Most couples leave everything to the surviving spouse. Because the IRS allows you to give everything to your spouse estate-tax-free, it seems to be the easiest solution; however, this unlimited marital deduction just postpones the estate tax date of payment. When the second spouse dies, his or her estate will include assets of both spouses, but there will be only a single $1 million exemption. This can potentially result in federal estate taxes that could have been easily avoided with a bypass trust.
The advantage of the bypass trust is that although the money you leave behind is ultimately earmarked for your children, your spouse can collect the income from the trust and in some cases also tap into the principal. But since the money technically "bypasses" both of your estates, it never gets subjected to federal estate taxes. Generally, you want an amount equal to the estate tax exemption to be distributed to the bypass trust when the first spouse dies. Because you do not know exactly when that will be, each spouse's Will should include language implementing the bypass trust if he or she is the first to die. The trust won't actually come into legal existence until the first spouse passes away.
Disclaimer Trust. A disclaimer trust is used by couples with assets that are close to the border of being taxed, between $1 and $2 million. The Will is set up to distribute everything outright to the surviving spouse, who can then choose to disclaim an amount equal to the exemption amount available at the time of death of the first spouse. This is similar to creating a credit shelter trust but the decision to disclaim does not have to be made until nine months after the date of death of the first spouse. There are specific rules that must be followed for this to be effective, such as it must be in writing.
QTIP Trusts. A QTIP (Qualified Terminable Interest Property) is often teamed with a bypass trust. For the purpose of taxes, the QTIP trust's assets are distributed to your spouse’s estate, not yours, even though you designate who ultimately receives the trust's assets. That's an important distinction, because generally, when you name the ultimate beneficiaries of a trust, the money must be included in your taxable estate. A QTIP trust is the exception. The benefit is that you can bequeath more than $2 million to your children, but they will not be required to pay taxes on it until your spouse dies. There is one potential cost to this benefit (depending on your situation): Your spouse must get the income generated by the trust as long as he or she is living. This setup can be really helpful if this is your second marriage and your spouse is worth either far less or far more than you are.
A QTIP trust works as follows: If your assets total $1.5 million and your spouse’s assets total $500,000, then the first step is to set up a bypass trust for $1 million, with your children as the ultimate beneficiaries. This step is estate-tax-free, because it's sheltered by your $1 million exemption. That leaves $500,000 remaining in your estate. You could, of course, leave it to your spouse with no tax penalty (because of the unlimited marital deduction), but that means that your spouse is allowed to determine the money's ultimate fate. You could leave the money directly to your children, but then they would have an immediate estate tax requirement.

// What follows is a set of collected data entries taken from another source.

Lemma big_bytes_go_head fuel z b l :
  0 <= z -> big_bytes_go fuel z [] = b :: l -> z < 2 ^ Z.of_nat fuel -> b <> byte_of_Z 0.
Proof.
  revert z b l. induction fuel as [|n IH]; intros z b l Hz; simpl; [done|].
  destruct (Z.eqb_spec z 0) as [->|Hne]; [done|].
  rewrite big_bytes_go_app. intros Heq Hlt.
  assert (Hdlt : z / 256 < 2 ^ Z.of_nat n).
  { rewrite Nat2Z.inj_succ, Z.pow_succ_r in Hlt by lia.
    apply Z.div_lt_upper_bound; lia. }
  destruct (big_bytes_go n (z / 256) []) as [|b' l'] eqn:E.
  - simplify_eq/=. intros Hb%(f_equal Z_of_byte). rewrite !Z_of_byte_of_Z in Hb.
    assert (Hd : 0 <= z / 256 < 2 ^ Z.of_nat n) by (split; [apply Z.div_pos; lia|done]).
    pose proof (big_bytes_go_spec n (z / 256) Hd) as Hs. rewrite E in Hs.
    unfold SetBytes in Hs; simpl in Hs. pose proof (Z.div_mod z 256).
    rewrite (Z.mod_small 0) in Hb by lia. lia.
  - simplify_eq/=. eapply IH; [|done|done]. apply Z.div_pos; lia.
Qed.

(** The first byte of [Bytes] is never zero. *)
Lemma BigBytes_head z b l : BigBytes z = b :: l -> b <> byte_of_Z 0.
Proof.
  unfold BigBytes. intros H. eapply big_bytes_go_head; [|done|]; [lia|].
  rewrite Nat2Z.inj_succ, Z2Nat.id by apply Z.log2_nonneg.
  destruct (decide (Z.abs z = 0)) as [->|]; [done|]. apply Z.log2_spec. lia.
Qed.

Lemma SetBytes_head_lower b l :
  b <> byte_of_Z 0 -> 256 ^ Z.of_nat (length l) <= SetBytes (b :: l).
Proof.
  intros Hb. rewrite SetBytes_cons. pose proof (SetBytes_bound l).
  assert (Z_of_byte b <> 0).
  { intros H0. apply Hb. rewrite <- (byte_of_Z_of_byte b), H0. done. }
  pose proof (Z_of_byte_range b).
  assert (0 < 256 ^ Z.of_nat (length l)) by (apply Z.pow_pos_nonneg; lia). nia.
Qed.

Lemma SetBytes_inj_length l1 l2 :
  length l1 = length l2 -> SetBytes l1 = SetBytes l2 -> l1 = l2.
Proof.
  revert l2. induction l1 as [|b l1 IH] using rev_ind; intros l2 Hlen Heq.
  - by destruct l2.
  - destruct l2 as [|c l2 _] using rev_ind; [rewrite length_app in Hlen; simpl in Hlen; lia|].
    rewrite !length_app in Hlen. simpl in Hlen. rewrite !SetBytes_snoc in Heq.
    pose proof (Z_of_byte_range b). pose proof (Z_of_byte_range c).
    assert (SetBytes l1 = SetBytes l2 /\ Z_of_byte b = Z_of_byte c) as [H1 H2] by lia.
    apply (inj Z_of_byte) in H2. subst. f_equal. apply IH; [lia|done].
Qed.

Lemma SetBytes_canonical_length l1 l2 :
  head l1 <> Some (byte_of_Z 0) -> head l2 <> Some (byte_of_Z 0) ->
  SetBytes l1 = SetBytes l2 -> (length l1 <= length l2)%nat.
Proof.
  intros H1 H2 Heq. destruct l1 as [|b l1]; [simpl; lia|].
  simpl in H1. pose proof (SetBytes_head_lower b l1 ltac:(congruence)).
  pose proof (SetBytes_bound l2). rewrite Heq in H.
  assert (256 ^ Z.of_nat (length l1) < 256 ^ Z.of_nat (length l2)) as Hlt by lia.
  apply Z.pow_lt_mono_r_iff in Hlt; simpl; lia.
Qed.
(* ===== verification/RlpDecode.v ===== *)
(** * RLP decoding

    Models [src/rlp/decode.go]: the [Stream] state machine (the kind of the value
    ahead, the stack of open lists, the input limit), the decoders [makeDecoder]
    selects for a Go type, and [DecodeBytes]; and the slice splitters of
    [src/rlp/raw.go]. Decoding is proved to invert the reference encoding, and to
    accept nothing but it. *)

From S2P Require Import Prelude Bytes RlpEncode.

Inductive Kind : Type := KByte | KString | KList.

#[export] Instance Kind_eq_dec : EqDecision Kind.
Proof. solve_decision. Defined.

Record listpos : Type := Listpos { lp_pos : Z; lp_size : Z }.

(** [Stream]; the reader is the bytes it still holds, a negative [kind] is [None],
    and the innermost list is the head of the stack. *)
Record Stream : Type := MkStream {
  s_r : bytes;
  s_remaining : Z;
  s_limited : bool;
  s_kind : option Kind;
  s_size : Z;
  s_byteval : byte;
  s_kinderr : option rlp_error;
  s_stack : list listpos
}.

(** A decoder keeps the stream also when it fails. *)
Definition D (A : Type) : Type := Stream -> (rlp_error + A) * Stream.

#[export] Instance D_ret : MRet D := fun A a s => (inr a, s).
#[export] Instance D_bind : MBind D := fun A B f d s =>
  match d s with
  | (inl e, s') => (inl e, s')
  | (inr a, s') => f a s'
  end.
Definition fail {A} (e : rlp_error) : D A := fun s => (inl e, s).
(** [if err != nil { return g(err) }] *)
Definition on_err {A} (g : rlp_error -> rlp_error) (d : D A) : D A := fun s =>
  match d s with
  | (inl e, s') => (inl (g e), s')
  | (inr a, s') => (inr a, s')
  end.
(** C39: a block hash commits to its header. Two Tendermint headers with the same hash
    agree on every field but the extra data, and there on the vanity and the
    proposer's seal, unless Keccak-256 has the same value for the two encodings that are
    hashed though they differ. *)
Theorem Header_Hash_binding (h1 h2 : Header) (te1 te2 : TendermintExtra) :
  header_ok h1 = true -> header_ok h2 = true ->
  h_MixDigest h1 = TendermintDigest -> h_MixDigest h2 = TendermintDigest ->
  ExtractTendermintExtra h1 = inr te1 -> ExtractTendermintExtra h2 = inr te2 ->
  Z.of_nat (length (ref_encode (header_gval h1))) < 2 ^ 62 ->
  Z.of_nat (length (ref_encode (header_gval h2))) < 2 ^ 62 ->
  no_collision (header_preimage h1) (header_preimage h2) ->
  Header_Hash h1 = Header_Hash h2 ->
  with_Extra h1 [] = with_Extra h2 [] /\
  take TendermintExtraVanity (h_Extra h1) = take TendermintExtraVanity (h_Extra h2) /\
  te_Seal te1 = te_Seal te2.
Proof.
  intros Hok1 Hok2 Hm1 Hm2 He1 He2 Hl1 Hl2 Hnc Heq.
  destruct (Filtered_ok h1 te1 Hok1 He1 Hl1) as [F1 S1].
  destruct (Filtered_ok h2 te2 Hok2 He2 Hl2) as [F2 S2].
  rewrite !Header_Hash_preimage in Heq. apply Hnc in Heq. clear Hnc. revert Heq.
  unfold header_preimage. rewrite !bool_decide_eq_true_2, F1, F2 by done. cbn [default from_option id].
  unfold hash_input.
  rewrite (Encode_ty _ _ (header_has_ty (with_Extra h1 _) Hok1) S1).
  rewrite (Encode_ty _ _ (header_has_ty (with_Extra h2 _) Hok2) S2).
  intros Heq. apply header_enc_inj in Heq; [|done..].
  split; [apply (f_equal (fun h => with_Extra h [])) in Heq; by destruct h1, h2|].
  apply (f_equal h_Extra) in Heq. cbn [with_Extra h_Extra] in Heq.
  assert (length (take TendermintExtraVanity (h_Extra h1)) = length (take TendermintExtraVanity (h_Extra h2))) as Hlen.
  { apply Extract_length in He1, He2. rewrite !length_take. lia. }
  apply app_inj_1 in Heq as [Ht Hs]; [|done]. split; [done|].
  apply extra_enc_inj in Hs; [by injection Hs|].
  eapply (fits_filtered te1 true), Extract_fits; [done|].
  rewrite <- (with_Extra_id h1), header_enc in Hl1. unfold ref_list in Hl1.
  rewrite !length_app in Hl1. pose proof (length_ref_string (h_Extra h1)). lia.
Qed.
End properties.

(** The checkpoint of a block is the last multiple of the epoch before it. *)
Lemma GetCheckpointNumber_eq epoch n :
  0 < epoch < 2 ^ 64 -> 0 < n < 2 ^ 64 -> GetCheckpointNumber epoch n = Ok (n - 1 - (n - 1) mod epoch).
Proof.
  intros He Hn. unfold GetCheckpointNumber. rewrite (proj2 (Z.eqb_neq n 0)) by lia. cbn [orb].
  pose proof (Z.div_mod (n - 1) epoch ltac:(lia)) as Hd. pose proof (Z.mod_pos_bound (n - 1) epoch ltac:(lia)).
  assert (0 <= (n - 1) / epoch) by (apply Z.div_pos; lia).
  destruct (Z.ltb_spec n epoch); [rewrite Z.mod_small by lia; f_equal; lia|].
  rewrite (proj2 (Z.eqb_neq epoch 0)), (uint64_id (n - 1)), uint64_id by nia. f_equal. lia.
Qed.
(* ===== verification/Params.v ===== *)
(** * Chain parameters

    Models [src/params]: the gas prices of [protocol_params.go] and [gas_table.go], and of
    [config.go] the forks of a chain and the check that a changed configuration does not
    alter the past. *)

From S2P Require Import Prelude Bytes Types.

(** ** Gas prices *)
Definition GasLimitBoundDivisor : Z := 1024.
Definition MinGasLimit : Z := 5000.
Definition CallValueTransferGas : Z := 9000.
Definition CallNewAccountGas : Z := 25000.
Definition TxGas : Z := 21000.
Definition TxGasContractCreation : Z := 53000.
Definition TxDataZeroGas : Z := 4.
Definition QuadCoeffDiv : Z := 512.
Definition LogDataGas : Z := 8.
Definition CallStipend : Z := 2300.
Definition Sha3Gas : Z := 30.
Definition Sha3WordGas : Z := 6.
Definition SstoreSetGas : Z := 20000.
Definition SstoreResetGas : Z := 5000.
Definition SstoreClearGas : Z := 5000.
Definition SstoreRefundGas : Z := 15000.
Definition NetSstoreNoopGas : Z := 200.
Definition NetSstoreInitGas : Z := 20000.
Definition NetSstoreCleanGas : Z := 5000.
Definition NetSstoreDirtyGas : Z := 200.
Definition NetSstoreClearRefund : Z := 15000.
Definition NetSstoreResetRefund : Z := 4800.
Definition NetSstoreResetClearRefund : Z := 19800.
Definition JumpdestGas : Z := 1.
Definition CreateDataGas : Z := 200.
Definition CallCreateDepth : Z := 1024.
Definition ExpGas : Z := 10.
Definition LogGas : Z := 375.
Definition CopyGas : Z := 3.
Definition StackLimit : Z := 1024.
Definition LogTopicGas : Z := 375.
Definition CreateGas : Z := 32000.
Definition Create2Gas : Z := 32000.
Definition SuicideRefundGas : Z := 24000.
Definition MemoryGas : Z := 3.
Definition TxDataNonZeroGas : Z := 68.
Definition MaxCodeSize : Z := 24576.
Definition EcrecoverGas : Z := 3000.
Definition Sha256BaseGas : Z := 60.
Definition Sha256PerWordGas : Z := 12.
Definition Ripemd160BaseGas : Z := 600.
Definition Ripemd160PerWordGas : Z := 120.
Definition IdentityBaseGas : Z := 15.
Definition IdentityPerWordGas : Z := 3.
Definition ModExpQuadCoeffDiv : Z := 20.
Definition Bn256AddGas : Z := 500.
Definition Bn256ScalarMulGas : Z := 40000.
Definition Bn256PairingBaseGas : Z := 100000.
Definition Bn256PairingPerPointGas : Z := 80000.

Record GasTable : Type := MkGasTable {
  gt_ExtcodeSize : Z;
  gt_ExtcodeCopy : Z;
  gt_ExtcodeHash : Z;
  gt_Balance : Z;
  gt_SLoad : Z;
  gt_Calls : Z;
  gt_Suicide : Z;
  gt_ExpByte : Z;
  gt_CreateBySuicide : Z
}.

Definition GasTableHomestead : GasTable := MkGasTable 20 20 0 20 50 40 0 10 0.
Definition GasTableEIP150 : GasTable := MkGasTable 700 700 0 400 200 700 5000 10 25000.
Definition GasTableEIP158 : GasTable := MkGasTable 700 700 0 400 200 700 5000 50 25000.
Definition GasTableConstantinople : GasTable := MkGasTable 700 700 400 400 200 700 5000 50 25000.

(** ** The configuration of a chain

    A nil block number is [None]. The configurations of the consensus engines, which the
    forks do not depend on, are left out. *)
Record ChainConfig : Type := MkChainConfig {
  cc_ChainID : option Z;
  cc_GasPrice : option Z;
  cc_HomesteadBlock : option Z;
  cc_DAOForkBlock : option Z;
  cc_DAOForkSupport : bool;
  cc_EIP150Block : option Z;
  cc_EIP155Block : option Z;
  cc_EIP158Block : option Z;
  cc_ByzantiumBlock : option Z;
  cc_ConstantinopleBlock : option Z;
  cc_PetersburgBlock : option Z;
  cc_EWASMBlock : option Z
}.

Definition isForked (s head : option Z) : bool :=
  match s, head with
  | Some s, Some head => s <=? head
  | _, _ => false
  end.

Definition IsHomestead (c : ChainConfig) (num : Z) : bool := isForked (cc_HomesteadBlock c) (Some num).
Definition IsDAOFork (c : ChainConfig) (num : Z) : bool := isForked (cc_DAOForkBlock c) (Some num).
Definition IsEIP150 (c : ChainConfig) (num : Z) : bool := isForked (cc_EIP150Block c) (Some num).
Definition IsEIP155 (c : ChainConfig) (num : Z) : bool := isForked (cc_EIP155Block c) (Some num).
Definition IsEIP158 (c : ChainConfig) (num : Z) : bool := isForked (cc_EIP158Block c) (Some num).
Definition IsByzantium (c : ChainConfig) (num : Z) : bool := isForked (cc_ByzantiumBlock c) (Some num).
Definition IsConstantinople (c : ChainConfig) (num : Z) : bool := isForked (cc_ConstantinopleBlock c) (Some num).
Definition IsPetersburg (c : ChainConfig) (num : Z) : bool :=
  isForked (cc_PetersburgBlock c) (Some num) ||
  bool_decide (cc_PetersburgBlock c = None) && isForked (cc_ConstantinopleBlock c) (Some num).
Definition IsEWASM (c : ChainConfig) (num : Z) : bool := isForked (cc_EWASMBlock c) (Some num).

Definition GasTable_of (c : ChainConfig) (num : option Z) : GasTable :=
  match num with
  | None => GasTableHomestead
  | Some num =>
      if IsConstantinople c num then GasTableConstantinople
      else if IsEIP158 c num then GasTableEIP158
      else if IsEIP150 c num then GasTableEIP150
      else GasTableHomestead
  end.

Record Rules : Type := MkRules {
  r_ChainID : Z;
  r_IsHomestead : bool; r_IsEIP150 : bool; r_IsEIP155 : bool; r_IsEIP158 : bool;
  r_IsByzantium : bool; r_IsConstantinople : bool; r_IsPetersburg : bool
}.

Definition Rules_of (c : ChainConfig) (num : Z) : Rules :=
  MkRules (default 0 (cc_ChainID c)) (IsHomestead c num) (IsEIP150 c num) (IsEIP155 c num) (IsEIP158 c num)
    (IsByzantium c num) (IsConstantinople c num) (IsPetersburg c num).

(** ** Compatible configurations *)
Definition configNumEqual (x y : option Z) : bool :=
  match x, y with
  | None, None => true
  | Some x, Some y => x =? y
  | _, _ => false
  end.

Definition isForkIncompatible (s1 s2 head : option Z) : bool :=
  (isForked s1 head || isForked s2 head) && negb (configNumEqual s1 s2).

Record ConfigCompatError : Type := MkCompatError {
  ce_What : string;
  ce_StoredConfig : option Z;
  ce_NewConfig : option Z;
  ce_RewindTo : Z
}.

Definition newCompatError (what : string) (storedblock newblock : option Z) : ConfigCompatError :=
  let rew :=
    match storedblock, newblock with
    | None, _ => newblock
    | Some _, None => storedblock
    | Some s, Some n => if s <? n then storedblock else newblock
    end in
  let rewind := match rew with Some r => if 0 <? r then uint64 (uint64 r - 1) else 0 | None => 0 end in
  MkCompatError what storedblock newblock rewind.

Definition checkCompatible (c newcfg : ChainConfig) (head : Z) : option ConfigCompatError :=
  let h := Some head in
  if isForkIncompatible (cc_HomesteadBlock c) (cc_HomesteadBlock newcfg) h then
    Some (newCompatError "Homestead fork block" (cc_HomesteadBlock c) (cc_HomesteadBlock newcfg))
  else if isForkIncompatible (cc_DAOForkBlock c) (cc_DAOForkBlock newcfg) h then
    Some (newCompatError "DAO fork block" (cc_DAOForkBlock c) (cc_DAOForkBlock newcfg))
  else if IsDAOFork c head && negb (Bool.eqb (cc_DAOForkSupport c) (cc_DAOForkSupport newcfg)) then
    Some (newCompatError "DAO fork support flag" (cc_DAOForkBlock c) (cc_DAOForkBlock newcfg))
  else if isForkIncompatible (cc_EIP150Block c) (cc_EIP150Block newcfg) h then
    Some (newCompatError "EIP150 fork block" (cc_EIP150Block c) (cc_EIP150Block newcfg))
  else if isForkIncompatible (cc_EIP155Block c) (cc_EIP155Block newcfg) h then
    Some (newCompatError "EIP155 fork block" (cc_EIP155Block c) (cc_EIP155Block newcfg))
  else if isForkIncompatible (cc_EIP158Block c) (cc_EIP158Block newcfg) h then
    Some (newCompatError "EIP158 fork block" (cc_EIP158Block c) (cc_EIP158Block newcfg))
  else if IsEIP158 c head && negb (configNumEqual (cc_ChainID c) (cc_ChainID newcfg)) then
    Some (newCompatError "EIP158 chain ID" (cc_EIP158Block c) (cc_EIP158Block newcfg))
  else if isForkIncompatible (cc_ByzantiumBlock c) (cc_ByzantiumBlock newcfg) h then
    Some (newCompatError "Byzantium fork block" (cc_ByzantiumBlock c) (cc_ByzantiumBlock newcfg))
  else if isForkIncompatible (cc_ConstantinopleBlock c) (cc_ConstantinopleBlock newcfg) h then
    Some (newCompatError "Constantinople fork block" (cc_ConstantinopleBlock c) (cc_ConstantinopleBlock newcfg))
  else if isForkIncompatible (cc_PetersburgBlock c) (cc_PetersburgBlock newcfg) h then
    Some (newCompatError "ConstantinopleFix fork block" (cc_PetersburgBlock c) (cc_PetersburgBlock newcfg))
  else if isForkIncompatible (cc_EWASMBlock c) (cc_EWASMBlock newcfg) h then
    Some (newCompatError "ewasm fork block" (cc_EWASMBlock c) (cc_EWASMBlock newcfg))
  else None.

(** The loop of [CheckCompatible]: the head goes back to where the last error rewinds to,
    until there is none, or the same again. *)
Fixpoint check_compatible_from (fuel : nat) (c newcfg : ChainConfig) (bhead : Z) (lasterr : option ConfigCompatError)
    : res (option ConfigCompatError) :=
  match fuel with
  | O => OutOfFuel
  | S n =>
      match checkCompatible c newcfg bhead with
      | None => Ok lasterr
      | Some err =>
          match lasterr with
          | Some l => if ce_RewindTo err =? ce_RewindTo l then Ok lasterr
                      else check_compatible_from n c newcfg (ce_RewindTo err) (Some err)
          | None => check_compatible_from n c newcfg (ce_RewindTo err) (Some err)
          end
      end
  end.

Definition CheckCompatible (c newcfg : ChainConfig) (height : Z) : res (option ConfigCompatError) :=
  check_compatible_from (S (S (Z.to_nat height))) c newcfg height None.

The best choice is to set up a QTIP trust, naming your children as the
final beneficiaries of the $500,000. In this case, the trust's
assets are counted as part of your spouse’s estate for tax purposes,
but when your spouse dies, the money is actually distributed as you provide
in your Will. Since your spouse’s assets are still below
the $1 million estate tax exemption, there are no estate taxes due.
Requirements
for Trusts. For these trusts to work, each spouse
must own assets in their individual name. This might require changing
ownership on certain assets, such as your residence or investment accounts.
Irrevocable Life Insurance Trusts
Many clients are surprised to learn that life insurance is included in their taxable estate. Most of my clients have their spouse named as beneficiary and their children named as contingent beneficiaries. This means that the face value of the policy is included in their estate for estate tax purposes, not the cash value as believed by some of my clients. As a result, the more life insurance that is owned, the greater the taxable estate and the greater the estate taxes owed.
If someone dies in 2011 and their estate is valued at more than $1 million, estate taxes must be paid. This is an expensive tax, approximately 50%. Without proper planning, the largest beneficiary of your estate could become the IRS. In addition, family members would be required to pay the federal estate tax within nine months after death - in cash.
One way to delay the tax is to name the surviving spouse as beneficiary of the entire estate. He or she will receive it federal estate-tax free because of the unlimited marital deduction. However, if your spouse dies before you do, your insurance will be distributed to your children and your estate could face a significant federal estate tax liability. Transferring the estate to the spouse usually just delays the federal estate tax burdens that will be faced by your children or other beneficiaries at the death of the second spouse. A good solution to the federal estate tax problem involving life insurance is an irrevocable life insurance trust. With a properly drawn irrevocable life insurance trust, the trust owns the policy on your life, thus removing the insurance from your taxable estate. The proceeds of the policy are paid to the trust at death. The trust agreement controls the distribution, timing and management of the trust assets following death. As with traditional life insurance, no income tax is owed by the trust or its beneficiaries upon death.
There are some very specific steps that have to be followed to make the trust work properly:
- Have the trust drafted by an attorney. These trusts are complicated and will likely be in effect for many years.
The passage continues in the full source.